Nerve plexus metastases

Edward J Dropcho MD (Dr. Dropcho of Indiana University Medical Center has no relevant financial relationships to disclose.)
Originally released August 18, 1997; last updated January 3, 2015; expires January 3, 2018

Overview

Metastasis to the brachial plexus is a fairly common complication of breast carcinoma, lung carcinoma, and lymphoma. Metastatic tumor involving the lumbosacral plexus is an increasingly recognized complication of a number of neoplasms. It is important for neurologists to diagnose metastatic brachial plexopathies early and to differentiate them from radiation-induced plexus injury or other etiologies.

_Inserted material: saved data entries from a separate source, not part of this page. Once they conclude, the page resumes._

Definition RemoveMachine (timestamp : Z) (rd : ResourceDescriptor) (g : t) : option t :=
  if FLAGS_generate_trace then
    let machine_event := 1 in
    machine_id ← GetMachineId rd;
    Some (fprintf_machine_events g (timestamp, machine_id, machine_event))
  else Some g.

(** [stats_string] is [dimacs_stats.GetStatsString()]. *)
Definition SchedulerRun (timestamp : Z) (scheduler_stats : SchedulerStats)
    (stats_string : string) (g : t) : option t :=
  if FLAGS_generate_trace then
    Some (fprintf_scheduler_events g
            (timestamp, scheduler_runtime scheduler_stats,
             algorithm_runtime scheduler_stats, total_runtime scheduler_stats,
             stats_string))
  else Some g.

(** [TaskSubmitted] declares [uint64_t job_id;] and [TaskRuntime
    task_runtime;] without initialising them.  [job_id_stack] and
    [task_runtime_stack] are what these two locals hold when the function
    is entered. *)
Definition TaskSubmitted (timestamp : Z) (job_id_stack : Z)
    (task_runtime_stack : TaskRuntime)
    (jd : JobDescriptor) (td : TaskDescriptor) (g : t) : option t :=
  if FLAGS_generate_trace then
    let task_event := 0 in
    let task_id := td_uid td in
    let from_hash :=
      let hash := 42 in
      let hash := hash_combine_uint64 hash job_id_stack in
      (* not in simulation mode: the id is the Firmament task id *)
      Some (uint64 hash, task_id) in
    ids ←
      match jd_name jd with
      | Some name =>
          if find_at_0 simulator_job_prefix name then
            (* a failed conversion is LOG(FATAL) *)
            job_id ← lexical_cast_uint64
                       (substr_from (String.length simulator_job_prefix) name);
            Some (job_id, td_index td)
          else from_hash
      | None => from_hash
      end;
    let '(job_id, trace_task_id) := ids in
    let '(inserted, task_to_job) :=
      InsertIfNotPresent (task_to_job_ g) task_id job_id in
    let job_num_tasks :=
      if inserted then
        match job_num_tasks_ g !! job_id with
        | None => snd (InsertIfNotPresent (job_num_tasks_ g) job_id 1)
        | Some num_tasks => <[job_id := uint64 (num_tasks + 1)]> (job_num_tasks_ g)
        end
      else job_num_tasks_ g in
    let task_to_runtime :=
      match task_to_runtime_ g !! task_id with
      | None =>
          let task_runtime := {|
            tr_task_id := trace_task_id;
            tr_start_time := timestamp;
            tr_num_runs := 0;
            tr_last_schedule_time := 0;
            tr_total_runtime := tr_total_runtime task_runtime_stack;
            tr_runtime := tr_runtime task_runtime_stack;
          |} in
          snd (InsertIfNotPresent (task_to_runtime_ g) task_id task_runtime)
      | Some _ => task_to_runtime_ g
      end in
    Some {|
      machine_events_ := machine_events_ g;
      scheduler_events_ := scheduler_events_ g;
      task_events_ :=
        task_events_ g ++ [(timestamp, job_id, trace_task_id, task_event)];
      task_runtime_events_ := task_runtime_events_ g;
      jobs_num_tasks_ := jobs_num_tasks_ g;
      task_to_job_ := task_to_job;
      job_num_tasks_ := job_num_tasks;
      task_to_runtime_ := task_to_runtime;
    |}
  else Some g.

(** The four terminal events and [TaskScheduled] share their prologue:
    both lookups are [CHECK_NOTNULL]ed, then the event row is written. *)
Definition TaskCompleted (timestamp : Z) (task_id : Z) (g : t) : option t :=
  if FLAGS_generate_trace then
    let task_event := 4 in
    job_id ← task_to_job_ g !! task_id;
    tr ← task_to_runtime_ g !! task_id;
    let g := fprintf_task_events g (timestamp, job_id, tr_task_id tr, task_event) in
    let tr := {|
      tr_task_id := tr_task_id tr;
      tr_start_time := tr_start_time tr;
      tr_num_runs := tr_num_runs tr;
      tr_last_schedule_time := tr_last_schedule_time tr;
      tr_total_runtime :=
        uint64 (tr_total_runtime tr + uint64 (timestamp - tr_last_schedule_time tr));
      tr_runtime := uint64 (timestamp - tr_last_schedule_time tr);
    |} in
    Some (set_task_to_runtime g (<[task_id := tr]> (task_to_runtime_ g)))
  else Some g.

(** [TaskEvicted], [TaskFailed] and [TaskKilled] differ in the event
    code only. *)
Definition terminal_event (task_event : Z) (timestamp : Z) (task_id : Z) (g : t)
  : option t :=
  if FLAGS_generate_trace then
    job_id ← task_to_job_ g !! task_id;
    tr ← task_to_runtime_ g !! task_id;
    let g := fprintf_task_events g (timestamp, job_id, tr_task_id tr, task_event) in
    let tr := {|
      tr_task_id := tr_task_id tr;
      tr_start_time := tr_start_time tr;
      tr_num_runs := tr_num_runs tr;
      tr_last_schedule_time := tr_last_schedule_time tr;
      tr_total_runtime :=
        uint64 (tr_total_runtime tr + uint64 (timestamp - tr_last_schedule_time tr));
      tr_runtime := tr_runtime tr;
    |} in
    Some (set_task_to_runtime g (<[task_id := tr]> (task_to_runtime_ g)))
  else Some g.

Definition TaskEvicted : Z -> Z -> t -> option t := terminal_event 2.
Definition TaskFailed : Z -> Z -> t -> option t := terminal_event 3.
Definition TaskKilled : Z -> Z -> t -> option t := terminal_event 5.

(** [res_id] is not used by the body. *)
Definition TaskScheduled (timestamp : Z) (task_id : Z) (res_id : Z) (g : t)
  : option t :=
  if FLAGS_generate_trace then
    let task_event := 1 in
    job_id ← task_to_job_ g !! task_id;
    tr ← task_to_runtime_ g !! task_id;
    let g := fprintf_task_events g (timestamp, job_id, tr_task_id tr, task_event) in
    let tr := {|
      tr_task_id := tr_task_id tr;
      tr_start_time := tr_start_time tr;
      tr_num_runs := uint64 (tr_num_runs tr + 1);
      tr_last_schedule_time := timestamp;
      tr_total_runtime := tr_total_runtime tr;
      tr_runtime := tr_runtime tr;
    |} in
    Some (set_task_to_runtime g (<[task_id := tr]> (task_to_runtime_ g)))
  else Some g.

(** The destructor: one row per entry of [task_to_runtime_] (the job id
    is dereferenced unchecked) and one row per entry of [job_num_tasks_]. *)
Definition task_runtime_rows (g : t) : option (list task_runtime_row) :=
  mapM (λ '(task_id, task_runtime),
          job_id ← task_to_job_ g !! task_id;
          Some (job_id, task_id, job_id,
                tr_start_time task_runtime, tr_total_runtime task_runtime,
                tr_runtime task_runtime, tr_num_runs task_runtime))
       (map_to_list (task_to_runtime_ g)).

Definition destructor (g : t) : option t :=
  if FLAGS_generate_trace then
    rows ← task_runtime_rows g;
    Some {|
      machine_events_ := machine_events_ g;
      scheduler_events_ := scheduler_events_ g;
      task_events_ := task_events_ g;
      task_runtime_events_ := task_runtime_events_ g ++ rows;
      jobs_num_tasks_ := jobs_num_tasks_ g ++ map_to_list (job_num_tasks_ g);
      task_to_job_ := task_to_job_ g;
      job_num_tasks_ := job_num_tasks_ g;
      task_to_runtime_ := task_to_runtime_ g;
    |}
  else Some g.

In this article, the author discusses the clinical presentations, diagnostic issues, and management of patients with metastatic plexopathies.

Key points

 

• Carcinomas of the lung or breast are the most common sources of brachial plexus metastases, whereas lumbosacral plexus metastases most often arise from primary pelvic tumors or from lymphoma.

 

• Local and/or radicular pain is the most common presenting symptom of nerve plexus metastasis and is eventually followed by motor and sensory deficits.

 

MRI is fairly sensitive and specific in diagnosing nerve plexus metastases, and FDG-PET scanning may also be useful in some patients.

 

• Treatment of nerve plexus metastases usually brings about significant pain relief, although motor and sensory deficits are less likely to improve.

Historical note and terminology

Tumor metastasis to the brachial or lumbosacral plexus is fairly unusual compared to brain or spine metastases. The clinical features of nerve plexus metastases were first clearly delineated in the 1970s.